Exercise instructions.
Take every line containing "replace" out of the records.

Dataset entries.
(** When [load_model] returns [True], the model was loaded from the first
    of the four candidate paths that exists, no later one was looked at in
    its place, and from then on the handler runs on that engine. *)
Theorem load_model_first_existing (env : Env) (g g' : Globals)
    (tried : list pystr) :
  load_model env g = (tried, g', true) ->
  exists (paths before after : list pystr) (model_path : pystr) (llm : Engine),
    possible_paths env = Ok paths
    /\ length paths = 4%nat
    /\ paths = before ++ model_path :: after
    /\ Forall (fun p => path_exists env p = false) before
    /\ path_exists env model_path = true
    /\ Llama env model_path = Ok llm
    /\ tried = [model_path]
    /\ g' = mkGlobals (Some llm) true
    /\ (forall data, serve_chat g' data = chat true llm data).
Proof.
  unfold load_model.
  destruct (possible_paths env) as [paths|e] eqn:Hpaths; [|done].
  destruct (first_existing _ paths) as [model_path|] eqn:Hfirst; [|done].
  destruct (bool_decide (model_path = [])); [done|].
  destruct (Llama env model_path) as [llm|e] eqn:Hllm; [|done].
  intros [= <- <-].
  destruct (first_existing_Some _ _ _ Hfirst) as (before & after & -> & Hb & Hp).
  exists (before ++ model_path :: after), before, after, model_path, llm.
  repeat split; try done.
  unfold possible_paths in Hpaths.
  destruct (executable_dir env); [|done]. destruct (getcwd env); [|done].
  simpl in Hpaths. injection Hpaths as Hpaths. by rewrite <- Hpaths.
Qed.

End StartUp.

Section StartUpOutcomes.

(** A process whose model file lies in the third place looked at, next to
    the executable. *)
Lemma load_model_first_existing_witness :
  let slash (parts : list pystr) : pystr :=
    foldr (fun p acc => if bool_decide (acc = []) then p else p ++ 47%N :: acc)
          [] parts in
  let llm : Engine := fun _ _ => Ok (py "A reply of the engine.") in
  let model_path := py "/opt/r3kon/model/qwen1.5-1.8b-chat-q4_k_m.gguf" in
  let env :=
    mkEnv (py "/tmp/_MEI1") (Ok (py "/opt/r3kon")) (Ok (py "/home/user"))
          slash (fun p => bool_decide (p = model_path)) (fun _ => Ok llm) in
  exists (paths before after : list pystr) (model_path : pystr) (llm : Engine),
    possible_paths env = Ok paths
    /\ length paths = 4%nat
    /\ paths = before ++ model_path :: after
    /\ Forall (fun p => path_exists env p = false) before
    /\ path_exists env model_path = true
    /\ Llama env model_path = Ok llm
    /\ [py "/opt/r3kon/model/qwen1.5-1.8b-chat-q4_k_m.gguf"] = [model_path]
    /\ mkGlobals (Some (fun _ _ => Ok (py "A reply of the engine."))) true
       = mkGlobals (Some llm) true
    /\ (forall data,
          serve_chat
            (mkGlobals (Some (fun _ _ => Ok (py "A reply of the engine."))) true)
            data
          = chat true llm data).
Proof.
  intros slash llm model_path env.
  apply (load_model_first_existing env initial_globals).
  by vm_compute.
Defined.

Lemma load_model_cases (env : Env) (g : Globals) :
  let '(tried, g', ok) := load_model env g in
  (length tried <= 1)%nat
  /\ Forall (fun p => path_exists env p = true) tried
  /\ ((ok = false /\ g' = g)
      \/ (ok = true
          /\ exists model_path llm,
               tried = [model_path]
               /\ Llama env model_path = Ok llm
               /\ g' = mkGlobals (Some llm) true)).
Proof.
  unfold load_model.
  assert (forall g0 : Globals,
            (length (@nil pystr) <= 1)%nat
            /\ Forall (fun p => path_exists env p = true) []
            /\ ((false = false /\ g0 = g0)
                \/ (false = true
                    /\ exists model_path llm,
                         [] = [model_path]
                         /\ Llama env model_path = Ok llm
                         /\ g0 = mkGlobals (Some llm) true))) as Hfail.
  { intros g0. split; [simpl; lia|]. split; [constructor | by left]. }
  destruct (possible_paths env) as [paths|e]; [|apply Hfail].
  destruct (first_existing _ paths) as [model_path|] eqn:Hfirst;
    [|apply Hfail].
  destruct (bool_decide (model_path = [])); [apply Hfail|].
  destruct (first_existing_Some _ _ _ Hfirst) as (_ & _ & _ & _ & Hp).
  destruct (Llama env model_path) as [llm|e] eqn:Hllm.
  - split; [simpl; lia|]. split; [by repeat constructor|].
    right. split; [done|]. by exists model_path, llm.
  - split; [simpl; lia|]. split; [by repeat constructor|]. by left.
Qed.

(** [load_model] calls the constructor at most once, and only on a path
    that exists. Either it returns [False] and leaves both globals as they
    were, or it returns [True] with [model_loaded] set and [llm] bound to
    the engine it built; it never sets the flag without the engine. *)
Theorem load_model_outcomes (env : Env) (g : Globals) :
  let '(tried, g', ok) := load_model env g in
  (length tried <= 1)%nat
  /\ Forall (fun p => path_exists env p = true) tried
  /\ ((ok = false /\ g' = g)
      \/ (ok = true
          /\ exists model_path llm,
               tried = [model_path]
               /\ Llama env model_path = Ok llm
               /\ g' = mkGlobals (Some llm) true)).
Proof. exact (load_model_cases env g). Qed.



End StartUpOutcomes.

(** ** The page's memory and what the server makes of it *)

Section SessionMemory.
Import Py.

Lemma last_n_push {A} (l : list A) (x : A) :
  (let pushed := last_n 8 l ++ [x] in
   if (8 <? length pushed)%nat then drop 1 pushed else pushed)
  = last_n 8 (l ++ [x]).
Proof.
  unfold last_n. simpl. rewrite !length_app, length_drop. simpl.
  destruct (Nat.ltb_spec 8 (length l - (length l - 8) + 1)) as [H|H].
  - rewrite drop_app_le by (rewrite length_drop; lia).
    rewrite drop_drop.
    rewrite drop_app_le by lia. f_equal. f_equal. lia.
  - replace (length l - 8)%nat with 0%nat by lia.
    replace (length l + 1 - 8)%nat with 0%nat by lia. reflexivity.
Qed.

(** With session memory on, after any run of answered messages the page
    holds the last 8 exchanges, oldest first, and never more. *)
Theorem update_memory_last_eight (config : gmap pystr json) (v : json)
    (exchanges : list (pystr * pystr)) :
  config !! py "sessionMemory" = Some v ->
  js_truthy v = true ->
  Forall (fun x => x.2 <> []) exchanges ->
  fold_left (fun memory x => update_memory config memory x.1 (Response x.2))
            exchanges []
  = last_n 8 (map (fun x => mkTurn x.1 x.2) exchanges)
  /\ (length (last_n 8 (map (fun x => mkTurn x.1 x.2) exchanges)) <= 8)%nat.
Proof.
  intros Hv Hjs Hall. split.
  - induction exchanges as [|x exchanges IH] using rev_ind; [reflexivity|].
    apply Forall_app in Hall as [Hall Hx]. inversion Hx as [|? ? Hx' _]; subst.
    rewrite fold_left_app, map_app, (IH Hall). destruct x as [m r].
    cbn [fold_left map fst snd] in *.
    unfold update_memory. rewrite bool_decide_eq_false_2 by done.
    rewrite Hv, Hjs. apply last_n_push.
  - unfold last_n. rewrite length_drop. lia.
Qed.

(** Ten answered messages: the first two are forgotten. *)
Lemma update_memory_last_eight_witness :
  let config : gmap pystr json := {[ py "sessionMemory" := JBool true ]} in
  let exchanges :=
    map (fun n => (py "q" ++ [n], py "a" ++ [n]))
        [48; 49; 50; 51; 52; 53; 54; 55; 56; 57]%N in
  fold_left (fun memory x => update_memory config memory x.1 (Response x.2))
            exchanges []
  = last_n 8 (map (fun x => mkTurn x.1 x.2) exchanges)
  /\ (length (last_n 8 (map (fun x => mkTurn x.1 x.2) exchanges)) <= 8)%nat.
Proof.
  intros config exchanges.
  apply (update_memory_last_eight config (JBool true) exchanges).
  - by vm_compute.
  - reflexivity.
  - repeat constructor; discriminate.
Defined.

Response box.
  - replace (length l - 8)%nat with 0%nat by lia.
    replace (length l + 1 - 8)%nat with 0%nat by lia. reflexivity.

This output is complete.